-- Action item --
Copy the lines exactly as they appear, starting with the first line of the records and ending with the line that contains "([xvolretention.go]), deleting superseded".

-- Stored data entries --

(* ===== verification/BranchVolumes.v ===== *)
(** * The volumes of a branch: [services/branch-operator/pkg/reconciler]

    The steps of [BranchReconciler.Reconcile] that decide what happens to a
    branch's data: keeping the primary volume when the branch hibernates
    ([xvolretention.go]), deleting superseded clusters ([cluster.go]), cloning
    a parent's volume ([clone.go]), snapshotting it ([volumesnapshot.go]), and
    recording volume and backup status.  Effect trees over the Kubernetes API;
    every response is arbitrary.  A patch carries the object before and after. *)

From S2P Require Import Prelude GoStrings Kube.

(** ** Objects *)

(** [metav1.OwnerReference] *)
Record OwnerReference := mkOwner {
  or_APIVersion : string;
  or_Kind : string;
  or_Name : string;
  or_UID : string;
}.

(** The parts of a CNPG cluster that are read. *)
Record Cluster := mkCluster {
  cl_Name : string;
  cl_deleting : bool;
  Phase : string;
  CurrentPrimary : string;
  TargetPrimary : string;
  DanglingPVC : list string;
  HealthyPVC : list string;
  cl_FirstRecoverabilityPoint : string;
  cl_LastSuccessfulBackup : string;
  cl_LastFailedBackup : string;
  cl_LastRecoverabilityPoint : string;
}.

(** An XVol; an absent [xvolReclaimPolicy] reads as the empty string. *)
Record XVol := mkXVol {
  xv_Name : string;
  xv_Labels : gmap string string;
  xvolReclaimPolicy : string;
  xv_OwnerReferences : list OwnerReference;
  sourceVolume : option string;
  volumeAttributesClassName : option string;
}.

Inductive RestoreType :=
| RestoreTypeVolumeSnapshot
| RestoreTypeXVolClone
| RestoreTypeObjectStore
| RestoreTypeBaseBackup.

#[global] Instance RestoreType_eq_dec : EqDecision RestoreType.
Proof. solve_decision. Defined.

Record RestoreSpec := mkRestore {
  rs_Type : RestoreType;
  rs_Name : string;
}.

Record BranchStatus := mkStatus {
  PrimaryXVolName : string;
  FirstRecoverabilityPoint : string;
  LastSuccessfulBackup : string;
  LastFailedBackup : string;
  LastRecoverabilityPoint : string;
}.

Record Branch := mkBranch {
  br_Name : string;
  br_UID : string;
  br_Annotations : gmap string string;
  br_ClusterName : option string;
  Restore : option RestoreSpec;
  InheritedLabels : option (gmap string string);
  VolumeAttributesClass : option string;
  VolumeSnapshotClass : option string;
  br_Status : BranchStatus;
}.

Definition WakeupPoolAnnotation : string := "xata.io/wakeup-pool".
Definition AwokenByXVolAnnotation : string := "xata.io/awoken-by-xvol".
Definition OperatorName : string := "branch-operator".

Definition ClusterName (b : Branch) : string := default "" (br_ClusterName b).
Definition HasClusterName (b : Branch) : bool := bool_decide (is_Some (br_ClusterName b)).
Definition HasWakeupPoolAnnotation (b : Branch) : bool :=
  bool_decide (is_Some (br_Annotations b !! WakeupPoolAnnotation)).

Definition IsXVolCloneType (r : option RestoreSpec) : bool :=
  match r with Some r => bool_decide (rs_Type r = RestoreTypeXVolClone) | None => false end.
Definition IsVolumeSnapshotType (r : option RestoreSpec) : bool :=
  match r with Some r => bool_decide (rs_Type r = RestoreTypeVolumeSnapshot) | None => false end.

(** [branch.Spec.Restore.Name], where [Restore] is known to be set. *)
Definition RestoreName (b : Branch) : string :=
  match Restore b with Some r => rs_Name r | None => "" end.

Definition XVolCloneName (parentBranchName childBranchName : string) : string :=
  parentBranchName +:+ "-" +:+ childBranchName.

Definition GetVolumeSnapshotClass (b : Branch) : string := default "" (VolumeSnapshotClass b).
(** The cluster that a tick decides with, at the last note of [acc]: it was read
    just now, or no longer ago than the refresh interval. *)
Definition current (acc : list note) (c : Cluster) : Prop :=
  (∃ pre now, acc = pre ++ [NCluster c; NNow now]) ∨
  (∃ pre now t, acc = pre ++ [NNow now] ∧ known pre c t ∧ now - t < clusterRefreshInterval cfg).

(** What has been seen when the sidecar hibernates.  [before]: up to the tick's
    look at the cluster [c], current then, of which this pod was the primary and
    for which scale-to-zero was on; since the time [t] in it nothing counted as
    activity.  Then no connection was counted, at a time [now] at least the
    configured minutes after [t].  [look]: the cluster was read afresh and was
    healthy, and a branch is hibernated the way its annotations ask. *)
Definition slept (acc : list note) (h : how) : Prop :=
  ∃ before c n now look,
    acc = before ++ [NConns n; NNow now] ++ look ∧ n ≤ 0 ∧
    current before c ∧ isPrimary cfg c = true ∧ enabled (getClusterScaleToZeroConfig c) = true ∧
    (∃ pre t mid, before = pre ++ NNow t :: mid ∧ Forall idle_note mid ∧
       inactivityMinutes (getClusterScaleToZeroConfig c) * Minute ≤ now - t) ∧
    (∃ c', NCluster c' ∈ look ∧ cl_Phase c' = healthyClusterStatus) ∧
    match h with
    | ViaPool => ∃ b, NBranch b ∈ look ∧ is_Some (br_Annotations b !! WakeupPoolAnnotation)
    | ViaBranch => ∃ b, NBranch b ∈ look ∧ br_Annotations b !! WakeupPoolAnnotation = None
    | ViaCluster _ => ∀ b, NBranch b ∉ look
    end.

Definition all_slept (acc : list note) : Prop :=
  ∀ l1 h l2, acc = l1 ++ NHibernate h :: l2 → slept l1 h.

Record Inv (acc : list note) (st : state) : Prop := {
  inv_tracked : tracked acc st;
  inv_slept : all_slept acc;
  inv_cache : cache_known acc st;
}.
End Specification.

(** ** Lemmas *)

Section Lemmas.
Context (cfg : config).

(** Observations that are neither a count of connections nor a hibernation. *)
Definition passive (v : note) : Prop :=
  match v with NConns _ | NHibernate _ => False | _ => True end.

Lemma passive_idle l : Forall passive l → Forall idle_note l.
Proof. intros Hl. eapply Forall_impl; [exact Hl|]. by intros []. Qed.

Lemma all_slept_snoc acc v :
  (∀ h, v = NHibernate h → slept cfg acc h) → all_slept cfg acc → all_slept cfg (acc ++ [v]).
Proof.
  intros Hv Hacc l1 h l2 Heq. destruct l2 as [|x l2 _] using rev_ind.
  - apply app_inj_tail in Heq as [-> ->]. by apply Hv.
  - rewrite app_comm_cons, app_assoc in Heq. apply app_inj_tail in Heq as [-> ->].
    by eapply Hacc.
Qed.

Lemma all_slept_app acc new :
  Forall (λ v, is_hibernate v = false) new → all_slept cfg acc → all_slept cfg (acc ++ new).
Proof.
  intros Hnew. revert acc. induction Hnew as [|v new Hv _ IH]; intros acc Hacc.
  - by rewrite app_nil_r.
  - rewrite cons_middle, app_assoc. apply IH, all_slept_snoc; [|done]. by intros h ->.
Qed.

Lemma all_slept_passive acc new : Forall passive new → all_slept cfg acc → all_slept cfg (acc ++ new).
Proof. intros Hp. apply all_slept_app. eapply Forall_impl; [exact Hp|]. by intros []. Qed.

Lemma tracked_app acc new st : Forall idle_note new → tracked acc st → tracked (acc ++ new) st.
Proof.
  intros Hnew Ht t Hl. destruct (Ht t Hl) as (pre & mid & -> & Hmid).
  exists pre, (mid ++ new). rewrite <-app_assoc. split; [done|]. by apply Forall_app.
Qed.

Lemma known_app acc new c t : known acc c t → known (acc ++ new) c t.
Proof.
  intros (pre & c0 & mid & -> & H). exists pre, c0, (mid ++ new). split; [by rewrite <-app_assoc|].
  rewrite elem_of_app. tauto.
Qed.

Lemma cache_known_app acc new st : cache_known acc st → cache_known (acc ++ new) st.
Proof. intros H c t Hc. by eapply known_app, H. Qed.

Lemma Inv_passive acc new st : Forall passive new → Inv cfg acc st → Inv cfg (acc ++ new) st.
Proof.
  intros Hp [H1 H2 H3]. split.
  - by apply tracked_app; [apply passive_idle|].
  - by apply all_slept_passive.
  - by apply cache_known_app.
Qed.

(** Reading the cluster: passive, keeps the activity record, and the cache
    holds what it returns. *)
Lemma wp_fetchCluster st acc (Q : list note → res error Cluster * state → Prop) :
  (∀ e, Q acc (Err e, st)) →
  (∀ c now, Q (acc ++ [NCluster c; NNow now]) (Ok c, mkState (lastActive st) (Some (c, now)) (S (object st)))) →
  wp resp note_of (fetchCluster st) acc Q.
Proof.
  intros Herr Hok. apply (wp_perform _ GetCluster). intros [c|e]; cbn [note_of]; [|apply Herr].
  apply (wp_perform _ Now). intros now. cbn [note_of]. rewrite <-app_assoc. apply Hok.
Qed.

Lemma wp_getCluster force st acc (Q : list note → res error Cluster * state → Prop) :
  cache_known acc st →
  (∀ new r st', Forall passive new → (∀ b, NBranch b ∉ new) → lastActive st' = lastActive st →
     cache_known (acc ++ new) st' →
     (∀ c, r = Ok c → (force = true → NCluster c ∈ new) ∧ current cfg (acc ++ new) c) →
     Q (acc ++ new) (r, st')) →
  wp resp note_of (getCluster cfg force st) acc Q.
Proof.
  intros Hk HQ. unfold getCluster.
  assert (Hfetch : ∀ pre, Forall passive pre → (∀ b, NBranch b ∉ pre) → wp resp note_of (fetchCluster st) (acc ++ pre) Q).
  { intros pre Hpre Hb. apply wp_fetchCluster.
    - intros e. by apply (HQ pre (Err e)); [..|apply cache_known_app|].
    - intros c now. rewrite <-app_assoc. apply (HQ _ (Ok c)).
      + apply Forall_app. by repeat constructor.
      + intros b. specialize (Hb b). set_solver.
      + done.
      + intros c' t [= <- <-]. exists (acc ++ pre), c, []. rewrite <-app_assoc. by split; [|left].
      + intros c' [= <-]. split; [set_solver|]. left. exists (acc ++ pre), now. by rewrite <-app_assoc. }
  pose proof (Hfetch [] ltac:(constructor) ltac:(set_solver)) as Hfetch0. rewrite app_nil_r in Hfetch0.
  destruct force; [done|]. destruct (cache st) as [[c t]|] eqn:Hcache; [|done].
  apply (wp_perform _ Now). intros now. cbn [note_of].
  destruct (Z.ltb_spec (now - t) (clusterRefreshInterval cfg)); [|by apply Hfetch; [repeat constructor|set_solver]].
  apply (HQ [NNow now] (Ok c)); [by repeat constructor|set_solver|done|by apply cache_known_app|].
  intros c' [= <-]. split; [done|]. right. exists acc, now, t. split_and!; [done|by apply Hk|done].
Qed.

Lemma wp_getBranchName st acc (Q : list note → res error string * state → Prop) :
  cache_known acc st →
  (∀ new r st', Forall passive new → (∀ b, NBranch b ∉ new) → lastActive st' = lastActive st →
     cache_known (acc ++ new) st' → Q (acc ++ new) (r, st')) →
  wp resp note_of (getBranchName cfg st) acc Q.
Proof.
  intros Hk HQ. unfold getBranchName. apply wp_bind, wp_getCluster; [done|].
  intros new [c|e] st' Hnew Hb Hl Hc _; by apply HQ.
Qed.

-- Answer box --
(* ===== verification/BranchVolumes.v ===== *)
(** * The volumes of a branch: [services/branch-operator/pkg/reconciler]

    The steps of [BranchReconciler.Reconcile] that decide what happens to a
    branch's data: keeping the primary volume when the branch hibernates
    ([xvolretention.go]), deleting superseded clusters ([cluster.go]), cloning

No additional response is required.